De omvormer beschermt zichzelf, de ingang- en de motorkabels tegen thermische
overbelasting wanneer de kabels in overeenstemming met de nominale stroom van
de omvormer gedimensioneerd zijn. Er is geen extra thermische beveiliging
noodzakelijk.
WAARSCHUWING! Als de omvormer op meerdere motoren is aangesloten, moet
een afzonderlijke schakelaar voor thermische overbelasting of een automaat worden
gebruikt voor de beveiliging van elke kabel en motor. Voor deze onderdelen is
mogelijk een afzonderlijke zekering nodig ter beveiliging tegen de kortsluitstroom.
Beveiliging van de motor tegen thermische overbelasting
Volgens regelgeving moet de motor beveiligd worden tegen thermische
overbelasting en moet de stroom uitgeschakeld worden wanneer oververhitting
geconstateerd wordt. De omvormer bevat een thermische-motorbeveiligingfunctie
die de motor beveiligt en de stroom indien nodig uitschakelt. Zie parameter
MOTOR THERM BEV voor meer informatie over de thermische motorbeveiliging.
Compatibiliteit met reststroom-verbrekers (RCD)

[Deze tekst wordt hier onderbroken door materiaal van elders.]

(** [RepositoryChangeEvent]; the [repository] field of the source is always
    [this] and is left out. *)
Record RepositoryChangeEvent : Type := mkChangeEvent
  { changes : list RepositoryChange }.

(** [changes.includes(reason)]. *)
Definition includes (reason : RepositoryChange) (l : list RepositoryChange) : bool :=
  bool_decide (reason ∈ l).

(** A [vscode.Uri], reduced to the two views the file reads: [uri.path]
    (always with forward slashes) and [uri.fsPath] (with the separators of
    the platform). *)
Module Uri.
Record t : Type := mk { path : string; fsPath : string }.
End Uri.

(** [RepositoryFileSystemChangeEvent], again without [repository]. *)
Record RepositoryFileSystemChangeEvent : Type := mkFsEvent
  { uris : list Uri.t }.

(** A promise that has settled: fulfilled with a value or rejected with an
    exception (its message). *)
Inductive Outcome (A : Type) : Type :=
  | Resolved (a : A)
  | Rejected (ex : string).
Arguments Resolved {A} a.
Arguments Rejected {A} ex.

(** [GitBranch], reduced to what [pullCore] and [pushCore] read. *)
Record GitBranch : Type := mkBranch
  { branch_id : string; branch_name : string; tracking : option string }.

(** [GitReference]: [refType] tells a branch from a tag or a revision. *)
Record GitReference : Type := mkReference
  { isBranch : bool; ref : string; name : string }.

(** Modelled from the spec: [Functions.debounce] of [src/system], which is not
    among the sources.  The spec (section 4.2) describes a classic
    trailing-edge debounce: the wrapped function runs once, [wait] time units
    after the last call of a burst, and each call resets the timer.  A
    debounced function is therefore its window and the deadline of its armed
    timer, if one is armed; the wrapped function is run by [elapse] below
    when the deadline is reached. *)
Record Debounced : Type := mkDebounced { wait : N; timer : option N }.

(** Modelled from the spec: [Functions.debounce(fn, wait)] returns a fresh
    debounced function, no timer armed. *)
Definition debounce (wait : N) : Debounced := mkDebounced wait None.

(** Modelled from the spec: calling the debounced function at time [now]
    (re)arms its timer, one window from [now]. *)
Definition Debounced_call (now : N) (d : Debounced) : Debounced :=
  mkDebounced (wait d) (Some (now + wait d)).

(** Modelled from the spec: is the timer of [d] armed and due at time [now]? *)
Definition Debounced_due (now : N) (d : Debounced) : bool :=
  match timer d with
  | Some deadline => deadline <=? now
  | None => false
  end.

(** Modelled from the spec: the timer has fired and is no longer armed. *)
Definition Debounced_fired (d : Debounced) : Debounced := mkDebounced (wait d) None.

(** ** The repository object *)

(** The fields of the class that the modelled methods read or write, with the
    clock and the two global sinks the methods write to ([Logger.error] and
    [Messages.showGenericErrorMessage]), each as the list of what it received.
    [onAnyRepositoryChanged] is the callback given to the constructor,
    modelled by the list of events it was called with.  [_branch] caches the
    promise returned by [Container.git.getBranch].
    [excludeIgnoredUris_calls] holds the runs of [fireFileSystemChangeCore]
    that have reached their [await], oldest first: the event each run took
    from the accumulator and gave to [Container.git.excludeIgnoredUris], and
    whether the awaited promise has settled. *)
Record Repository : Type := mkRepository
  { clock : N;
    path : string;
    supportsChangeEvents : bool;
    _branch : option (Outcome (option GitBranch));
    _remotes : option (list string);
    _remotesDisposable : option unit;
    _lastFetched : option N;
    _fireChangeDebounced : option Debounced;
    _fireFileSystemChangeDebounced : option Debounced;
    _pendingFileSystemChange : option RepositoryFileSystemChangeEvent;
    _pendingRepoChange : option RepositoryChangeEvent;
    _suspended : bool;
    _updatedAt : N;
    _onDidChange : list RepositoryChangeEvent;
    _onDidChangeFileSystem : list RepositoryFileSystemChangeEvent;
    onAnyRepositoryChanged : list RepositoryChangeEvent;
    Logger_errors : list string;
    Messages_shown : list string;
    excludeIgnoredUris_calls : list (RepositoryFileSystemChangeEvent * bool) }.

Definition set_clock (v : N) (r : Repository) : Repository :=
  mkRepository v (path r) (supportsChangeEvents r) (_branch r) (_remotes r)
    (_remotesDisposable r) (_lastFetched r) (_fireChangeDebounced r)
    (_fireFileSystemChangeDebounced r) (_pendingFileSystemChange r)
    (_pendingRepoChange r) (_suspended r) (_updatedAt r) (_onDidChange r)
    (_onDidChangeFileSystem r) (onAnyRepositoryChanged r) (Logger_errors r)
    (Messages_shown r)
    (excludeIgnoredUris_calls r).
(** X14: [main] returns 2 only when a call failed: the last call of such a
    run raised, or was a balance read that gave no integer, and every call
    before it went well. *)
Theorem failure_status_has_cause a (n : node) :
  (run keccak256 int16 str_of urlopen a n).1 = Ok 2 ->
  exists (pre : list call) (c : call),
    w_trace (run keccak256 int16 str_of urlopen a n).2 = pre ++ [c] /\
    forallb (call_ok int16) pre = true /\
    call_ok int16 c = false.
Proof.
  destruct (main_sound keccak256 int16 str_of urlopen a n)
    as (r & n' & t & o & -> & Hm).
  cbn [fst snd w_trace w_out]. intros ->.
  inversion Hm as [|call_data r0 e Hcd Hread|
                  |call_data r0 before dw c' t' o' Hcd Hread Hdw Hl Hpr| | | |]; subst.
  - exists [], (balance_call a call_data r0). split; [reflexivity|].
    split; [reflexivity|].
    rewrite (call_ok_balance_call int16), Hread. reflexivity.
  - destruct (loop_decompose _ _ _ _ _ _ _ Hl)
      as (l1 & blocks & rest & Hblocks & -> & [(Hr & _)|(i & l2 & _ & Hr & Hb)]);
      [discriminate Hr|].
    destruct (probe_stop_cases _ _ _ _ _ _ _ Hb Hr)
      as [(e & Hr' & _)|[(key & Hr' & _)
                        |(_ & pre & c & e & -> & Hpre & Hc & _)]];
      try discriminate Hr'.
    exists (balance_call a call_data r0 :: concat blocks ++ pre), c.
    split; [cbn [app]; rewrite <- app_assoc; reflexivity|].
    split; [|exact Hc].
    destruct (blocks_all_ok _ _ _ _ _ Hblocks) as [Hok _].
    cbn [forallb].
    rewrite (call_ok_balance_call int16), Hread, forallb_app, Hok, Hpre.
    reflexivity.
Qed.

Lemma length_range (m : Z) : length (range m) = Z.to_nat m.
Proof. unfold range. rewrite length_fmap, length_seq. reflexivity. Qed.

(** X15: a run makes at most one call and four more for each index from 0
    to max-slot, and prints at most four lines. *)
Theorem request_bound a (n : node) :
  Z.of_nat (length (w_trace (run keccak256 int16 str_of urlopen a n).2))
    <= 1 + 4 * Z.max 0 (arg_max_slot a + 1) /\
  (length (w_out (run keccak256 int16 str_of urlopen a n).2) <= 4)%nat.
Proof.
  destruct (main_sound keccak256 int16 str_of urlopen a n)
    as (r & n' & t & o & -> & Hm).
  cbn [fst snd w_trace w_out].
  assert (Hloop : forall call_data dw r' t' o',
            loop_behaviour keccak256 int16 a call_data dw
              (range (arg_max_slot a + 1)) r' t' o' ->
            Z.of_nat (length t') <= 4 * Z.max 0 (arg_max_slot a + 1) /\
            (length o' <= 3)%nat).
  { intros call_data dw r' t' o' Hl.
    pose proof (length_range (arg_max_slot a + 1)) as Hlen.
    destruct (loop_decompose _ _ _ _ _ _ _ Hl)
      as (l1 & blocks & rest & Hblocks & -> &
          [(_ & -> & -> & ->)|(i & l2 & Hsplit & Hr & Hb)]).
    - destruct (blocks_all_ok _ _ _ _ _ Hblocks) as [_ Hb].
      rewrite app_nil_r, Hb, Hlen. cbn [length]. lia.
    - destruct (blocks_all_ok _ _ _ _ _ Hblocks) as [_ Hbl].
      rewrite Hsplit, length_app in Hlen. cbn [length] in Hlen.
      rewrite length_app, Hbl.
      destruct (probe_stop_cases _ _ _ _ _ _ _ Hb Hr)
        as [(e & _ & -> & -> & _)|[(key & _ & Hf & _ & ->)
                                  |(_ & pre & c & e & _ & _ & _ & Hle & Ho)]].
      + cbn [length]. lia.
      + destruct Hf. cbn [length]. lia.
      + destruct Ho as [-> | ->]; cbn [length]; lia. }
  inversion Hm as [e He|call_data r0 e Hcd Hread|call_data r0 before e Hcd Hread Hdw Hpr
                  |call_data r0 before dw c' t' o' Hcd Hread Hdw Hl Hpr
                  |call_data r0 before dw e t' o' Hcd Hread Hdw Hl Hpr
                  |call_data r0 before dw t' o' Hcd Hread Hdw Hl Hpr Hms
                  |call_data r0 before e Hcd Hread Hpr
                  |call_data r0 before dw e t' o' Hcd Hread Hdw Hl Hpr Hms]; subst;
    cbn [length]; try (split; lia);
    destruct (Hloop _ _ _ _ _ Hl) as [Ht Ho]; try (split; lia).
  destruct (loop_decompose _ _ _ _ _ _ _ Hl)
    as (l1 & blocks & rest & _ & _ & [(_ & _ & _ & ->)|(i & l2 & _ & Hr & _)]);
    [|congruence].
  cbn [app length]. split; lia.
Qed.

(** ** A first balance that cannot be printed *)

(** X23: when the first balance read gives an integer of more than 4300
    decimal digits, the ValueError of line 105, where the balance is
    printed outside any [try], leaves [main]: the exit status is 1, the
    first balance read is the only call of the run and nothing has been
    printed. *)
Theorem unprintable_balance_raises a (n : node) (before : Z) :
  head (balance_reads int16
          (w_trace (run keccak256 int16 str_of urlopen a n).2))
    = Some (Ok before) ->
  10 ^ int_max_str_digits <= Z.abs before ->
  (run keccak256 int16 str_of urlopen a n).1 = Raise digits_error /\
  exit_status (run keccak256 int16 str_of urlopen a n).1 = 1 /\
  (exists cd v,
     encode_balance_of keccak256 (arg_account a) = Ok cd /\
     int16 v = Ok before /\
     w_trace (run keccak256 int16 str_of urlopen a n).2
       = [balance_call a cd (Ok v)]) /\
  w_out (run keccak256 int16 str_of urlopen a n).2 = [].
Proof.
  destruct (main_sound keccak256 int16 str_of urlopen a n)
    as (r & n' & t & o & -> & Hm).
  cbn [fst snd w_trace w_out]. intros Hfirst Hbig.
  pose proof (str_int_large _ Hbig) as Hraise.
  inversion Hm as [e' Hacc|call_data r0 e' Hcd Hread
                  |call_data r0 before' e' Hcd Hread Hdw Hpr
                  |call_data r0 before' dw c' t' o' Hcd Hread Hdw Hl Hpr
                  |call_data r0 before' dw e' t' o' Hcd Hread Hdw Hl Hpr
                  |call_data r0 before' dw t' o' Hcd Hread Hdw Hl Hpr Hms
                  |call_data r0 before' e' Hcd Hread Hpr
                  |call_data r0 before' dw e' t' o' Hcd Hread Hdw Hl Hpr Hms];
    subst; try discriminate Hfirst;
    rewrite balance_reads_cons in Hfirst; cbn [head] in Hfirst;
    rewrite Hread in Hfirst; try discriminate Hfirst;
    injection Hfirst as ->; rewrite Hraise in Hpr; try discriminate Hpr.
  injection Hpr as <-.
  split; [reflexivity|]. split; [reflexivity|]. split; [|reflexivity].
  destruct r0 as [v|e0]; [|discriminate Hread].
  exists call_data, v. repeat split; assumption.
Qed.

ACS150-01x omvormers kunnen gebruikt worden met aardlekschakelaars van Type
A, ACS150-03x omvormers met aardlekschakelaars van Type B. Voor ACS150-03x
omvormers kunnen ook andere maatregelen ter bescherming in geval van direct of
indirect contact toegepast worden, zoals scheiding van de omgeving door dubbele of
versterkte isolatie, of scheiding van het voedingssysteem door een transformator.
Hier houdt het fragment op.